Sour Sensing from the Tongue to the Brain

The ability to sense sour provides an important sensory signal to prevent the ingestion of unripe, spoiled or fermented foods. Taste and somatosensory receptors in the oral cavity trigger aversive behaviors in response to acid stimuli. Here we show that the ion channel Otopetrin-1, a proton-selective channel normally involved in the sensation of gravity in the vestibular system, is essential for sour-sensing in the taste system. We demonstrate that a knockout of Otop1 eliminates acid responses from sour-sensing taste-receptor-cells (TRCs). In addition, we show that mice engineered to express otopetrin-1 in sweet TRCs now have sweet cells that also respond to sour stimuli. Next, we genetically identified the taste ganglion neurons mediating each of the five basic taste qualities, and demonstrate that sour taste uses its own dedicated labeled line from TRCs in the tongue to finely tuned taste neurons in the brain to trigger aversive behaviors. Overall design: (1) Geniculate ganglion single cell sequencing. Previously our lab showed that the different taste qualities are mediated by dedicated TRCs tuned to individual tastes and innervated by dedicated ganglion neurons tuned to matching taste qualities (Barretto et al., 2015; Lee et al., 2017). We performed single cell RNA-seq on 800 neurons from the geniculate ganglion of P2rx3-tdTomato animals. We classified 454 neurons as expressing Phox2b, a marker for sensory neurons (D'Autreaux et al., 2011). From this dataset, we performed t-distributed stochastic neighboring embedding analysis (tSNE) to identify and visualize their distribution into different neuronal groups.

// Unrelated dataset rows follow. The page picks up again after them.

Definition is_tripped (c : CompactionBreakerConfig) (mono : Q) (key : string) (b : breaker) : bool * breaker :=
  match b !! key with
  | Some (_, Some tripped_at) =>
      if recovery_timeout c <=?q (mono - tripped_at) then (false, delete key b) else (true, b)
  | _ => (false, b)
  end.

Definition state_summary (key : string) (b : breaker) : Z * bool :=
  match b !! key with
  | Some (n, tripped_at) => (n, bool_decide (tripped_at <> None))
  | None => (0, false)
  end.

(** ** The state of the service *)

Record session (L : Type) := {
  ss_store : world;
  ss_breaker : breaker;
  ss_mono : Q;
  ss_llm : L;
}.
Arguments ss_store {L}. Arguments ss_breaker {L}. Arguments ss_mono {L}. Arguments ss_llm {L}.

Inductive compact_exc :=
| StoreFailed (e : store_exc)
| SummaryFailed (e : compaction_exc)
| BadLayer
| IndexError.

Inductive action := Preemptive | Reactive.

Record CompactionDecision := { cd_action : option action; cd_estimated : Z; cd_budget : Z }.

Record compact_result := {
  cr_compacted : bool;
  cr_summary : option string;
  cr_version : option Z;
  cr_position : option Z;
  cr_degraded : bool;
  cr_layers : option (list json);
}.

Definition _noop_result : compact_result := {|
  cr_compacted := false; cr_summary := None; cr_version := None; cr_position := None; cr_degraded := false;
  cr_layers := None |}.

Definition DEGRADED_SUMMARY_CONTENT : string :=
  "Summary unavailable (compaction degraded; older context truncated).".

Definition turn_of (m : MessageModel) : turn := {| tr_role := role m; tr_text := redacted_content m |}.

(** *** Layers *)

Definition position_of (layer : json) : Z :=
  match get_field "position" layer with Some (JNum z) => z | _ => 0 end.

Definition content_of (layer : json) : option string :=
  match get_field "content" layer with Some (JStr s) => Some s | _ => None end.

Definition layer_of (position : Z) (payload : json) : json :=
  JObj [("position", JNum position); ("content", JStr (render_summary payload)); ("payload", payload)].

(** [(row or {}).get("summary_block") or {}] *)
Definition block_of (row : option ThreadModel) : json :=
  match row with
  | Some t => match Threads.summary_block t with
              | Some b => if json_truthy b then b else JObj []
              | None => JObj []
              end
  | None => JObj []
  end.

Definition stored_layers (row : option ThreadModel) : list json :=
  let block := block_of row in
  match get_field "layers" block with
  | Some (JList (l :: ls)) => l :: ls
  | _ =>
      match get_field "content" block with
      | Some c =>
          if json_truthy c then
            [JObj [("position", JNum (match row with Some t => default 0 (summary_position t) | None => 0 end));
                   ("content", c);
                   ("payload", match get_field "payload" block with
                               | Some p => if json_truthy p then p else JObj []
                               | None => JObj []
                               end)]]
          else []
      | None => []
      end
  end.

Definition last_position (layers : list json) : Z :=
  match last layers with Some l => position_of l | None => 0 end.

Definition _current_layers (tenant_id thread_id : string) : store (list json * Z) :=
  row ← get_thread tenant_id thread_id;
  mret (stored_layers row, last_position (stored_layers row)).

Definition joined (layers : list json) : option string :=
  join (newline +:+ newline) <$> mapM content_of layers.

Definition summary_block_of (content : string) (payload : json) (position : Z) (layers : list json) : json :=
  JObj [("content", JStr content); ("payload", payload); ("head_until_seq", JNum position);
        ("layers", JList layers)].

Definition degraded_block (position : Z) : json :=
  JObj [("content", JStr DEGRADED_SUMMARY_CONTENT); ("payload", JObj []); ("head_until_seq", JNum position);
        ("degraded", JBool true); ("layers", JList [])].

Section service.
Context (est : TokenEstimator) (config : CompactionConfig) (breaker_config : CompactionBreakerConfig).
Context {L : Type} (generate : list turn -> io L compaction_exc json).
Context (chat : string -> io L string string) (loads : string -> option json) (probes_prompt : string).

Abbreviation service A := (io (session L) compact_exc A).

Definition with_store (w : world) (s : session L) : session L := {|
  ss_store := w; ss_breaker := ss_breaker s; ss_mono := ss_mono s; ss_llm := ss_llm s |}.
Definition with_breaker (b : breaker) (s : session L) : session L := {|
  ss_store := ss_store s; ss_breaker := b; ss_mono := ss_mono s; ss_llm := ss_llm s |}.
Definition with_llm (l : L) (s : session L) : session L := {|
  ss_store := ss_store s; ss_breaker := ss_breaker s; ss_mono := ss_mono s; ss_llm := l |}.

Definition in_store {A} (c : store A) : service A := lift ss_store with_store StoreFailed c.
Definition in_llm {A} (c : io L compaction_exc A) : service A := lift ss_llm with_llm SummaryFailed c.

(** Nothing but a call to the model and log lines: a failure is swallowed. *)
Definition _quality_check (source : list turn) : service unit :=
  modify (fun s => with_llm (generate_probes_from_turns chat loads probes_prompt source 8 (ss_llm s)).2 s).

(** ** Triggers *)

Definition evaluate (estimated_tokens budget_tokens : Z) : CompactionDecision :=
  let decide_action :=
    if budget_tokens <=? 0 then None
    else
      let ratio := (inject_Z estimated_tokens / inject_Z budget_tokens)%Q in
      if reactive_ratio config <=?q ratio then Some Reactive
      else if preemptive_ratio config <=?q ratio then Some Preemptive
      else None in
  {| cd_action := decide_action; cd_estimated := estimated_tokens; cd_budget := budget_tokens |}.

(** ** Snapshot and split *)

(** [_snapshot]; every page but the last adds a message, so that the bound on
    the messages is fuel enough. *)
Fixpoint snapshot_loop (fuel : nat) (tenant_id thread_id : string) (messages : list MessageModel)
    (after_seq : option Z) : store (list MessageModel) :=
  match fuel with
  | O => mret messages
  | S fuel =>
      if Z.of_nat (length messages) <? max_snapshot_messages config then
        '(page, has_more) ← list_messages tenant_id thread_id after_seq 200;
        match last (page : list MessageModel) with
        | None => mret messages
        | Some m =>
            if (has_more : bool) then snapshot_loop fuel tenant_id thread_id (messages ++ page) (Some (m_seq m))
            else mret (messages ++ page)
        end
      else mret messages
  end.

Definition _snapshot (tenant_id thread_id : string) : store (list MessageModel) :=
  snapshot_loop (Z.to_nat (max_snapshot_messages config)) tenant_id thread_id [] None.

Definition _split (messages : list MessageModel) : list MessageModel * list MessageModel :=
  let n := head_length est (keep_tokens config) 0 (rev (map turn_of messages)) in
  (take n messages, drop n messages).

(** ** Compaction *)

(** [snapshot[-(keep + 1)]] *)
Definition truncation_boundary (snapshot : list MessageModel) : option MessageModel :=
  let i := - (truncation_keep_turns config + 1) in
  let i := if i <? 0 then Z.of_nat (length snapshot) + i else i in
  if i <? 0 then None else snapshot !! Z.to_nat i.

Definition _truncate_fallback (tenant_id thread_id : string) (snapshot : list MessageModel)
    (request_id : option string) : service compact_result :=
  if Z.of_nat (length snapshot) <=? truncation_keep_turns config then mret _noop_result
  else
    match truncation_boundary snapshot with
    | None => throw IndexError
    | Some boundary =>
        checkpoint ← in_store (set_summary tenant_id thread_id (degraded_block (m_seq boundary))
                                 (m_seq boundary) (m_id boundary) request_id true);
        mret {| cr_compacted := true; cr_summary := Some DEGRADED_SUMMARY_CONTENT;
                cr_version := Some (sr_version checkpoint); cr_position := Some (sr_position checkpoint);
                cr_degraded := true; cr_layers := None |}
    end.

(** The guarded part: the turns to summarise and the layers kept before the
    new one, the summary, the check, the swap. *)
Definition swap (tenant_id thread_id : string) (head head_slice : list MessageModel) (old_layers : list json)
    (boundary : MessageModel) (request_id : option string) : service compact_result :=
  let '(source, kept) := if (max_summary_layers config <=? length old_layers)%nat then (head, [])
                         else (head_slice, old_layers) in
  payload ← in_llm (generate (map turn_of source));
  let layers := kept ++ [layer_of (m_seq boundary) payload] in
  _ ← match validate payload with
      | [] => mret tt
      | errors => throw (SummaryFailed (SummaryValidationError errors))
      end;
  _ ← (if quality_check config
       then _quality_check (map turn_of source)
       else mret tt);
  match joined layers with
  | None => throw BadLayer
  | Some content =>
      checkpoint ← in_store (set_summary tenant_id thread_id
                               (summary_block_of content payload (m_seq boundary) layers)
                               (m_seq boundary) (m_id boundary) request_id false);
      mret {| cr_compacted := true; cr_summary := Some (render_summary payload);
              cr_version := Some (sr_version checkpoint); cr_position := Some (sr_position checkpoint);
              cr_degraded := false; cr_layers := Some layers |}
  end.

(** [except Exception: await breaker.record_failure(key); raise] *)
Definition counting_failures {A} (key : string) (c : service A) : service A := fun s =>
  match c s with
  | (Raise e, s') => (Raise e, with_breaker (record_failure breaker_config (ss_mono s') key (ss_breaker s')).2 s')
  | r => r
  end.

Definition compact (tenant_id thread_id : string) (request_id : option string) : service compact_result :=
  snapshot ← in_store (_snapshot tenant_id thread_id);
  match snapshot, (_split snapshot).1 with
  | [], _ | _, [] => mret _noop_result
  | _, head =>
      let key := tenant_id +:+ ":" +:+ thread_id in
      s ← get_st;
      let '(tripped, b) := is_tripped breaker_config (ss_mono s) key (ss_breaker s) in
      _ ← modify (with_breaker b);
      if tripped then _truncate_fallback tenant_id thread_id snapshot request_id
      else
        '(old_layers, prev_position) ← in_store (_current_layers tenant_id thread_id);
        let head_slice := List.filter (fun m => prev_position <? m_seq m) head in
        match last head_slice with
        | None => mret _noop_result
        | Some boundary =>
            result ← counting_failures key (swap tenant_id thread_id head head_slice old_layers boundary request_id);
            _ ← modify (fun s => with_breaker (record_success key (ss_breaker s)) s);
            mret result
        end
  end.

(** ** Background refresh *)

Record CompactionRefreshConfig := { min_growth_turns : Z; max_threads_per_run : Z }.
Definition DEFAULT_REFRESH_CONFIG : CompactionRefreshConfig :=
  {| min_growth_turns := 10; max_threads_per_run := 50 |}.

(** The rows a page walk can meet, on the primary and on the replicas. *)
Definition rows_everywhere (w : world) : nat :=
  foldr (fun o n => match o with Some d => length (messages d) + n | None => n end)%nat
    (length (messages (db w))) (replica_dbs w).

Fixpoint count_loop (fuel : nat) (tenant_id thread_id : string) (count after_seq : Z) : store Z :=
  match fuel with
  | O => mret count
  | S fuel =>
      '(page, has_more) ← list_messages tenant_id thread_id (Some after_seq) 200;
      let count := count + Z.of_nat (length page) in
      if (has_more : bool) then
        match last (page : list MessageModel) with
        | Some m => count_loop fuel tenant_id thread_id count (m_seq m)
        | None => mret count
        end
      else mret count
  end.

Definition _count_since (tenant_id thread_id : string) (after_seq : Z) : store Z :=
  w ← get_st;
  count_loop (S (rows_everywhere w)) tenant_id thread_id 0 after_seq.

Inductive refresh_result :=
| ThreadNotFound
| InsufficientGrowth (new_turns : Z)
| Refreshed (r : compact_result).

Definition refreshed (r : refresh_result) : bool :=
  match r with Refreshed c => cr_compacted c | _ => false end.

Definition refresh_thread_summary (rc : CompactionRefreshConfig) (tenant_id thread_id : string)
    (request_id : option string) : service refresh_result :=
  thread ← in_store (get_thread tenant_id thread_id);
  match thread with
  | None => mret ThreadNotFound
  | Some t =>
      new_turns ← in_store (_count_since tenant_id thread_id (default 0 (summary_position t)));
      if new_turns <? min_growth_turns rc then mret (InsufficientGrowth new_turns)
      else result ← compact tenant_id thread_id request_id; mret (Refreshed result)
  end.

Definition find_stale_threads (rc : CompactionRefreshConfig) : store (list (ThreadModel * Z)) :=
  list_threads_stale_for_compaction (min_growth_turns rc) (max_threads_per_run rc).

(** ** The check of a live checkpoint *)

Record CheckpointEvalResult := {
  ce_ratio : Q;
  ce_passed : list string;
  ce_failed : list failed_fact;
  ce_degraded : bool;
  low_quality : bool;
}.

Our results revealed 5 distinct clusters each potentially defining one of the five basic taste qualities, and 2 putative somatosensory clusters characterized by high levels of expression of the mechanosensory channel Piezo2. (2) Sour taste receptor cell bulk and single cell sequencing. To identify candidate sour taste receptors, we molecularly characterized the repertoire of genes expressed in sour (Pkd2l1-expressing) taste cells using a combination of bulk and single-cell RNA sequencing. We performed these sequencing experiments from animals expressing the tdTomato reporter in Pkd2l1-expressing taste cells and also carried out bulk RNA sequencing from “non-sour” TRCs and surrounding tongue epithelia to search for genes preferentially expressed in sour versus other classes of cells in the tongue.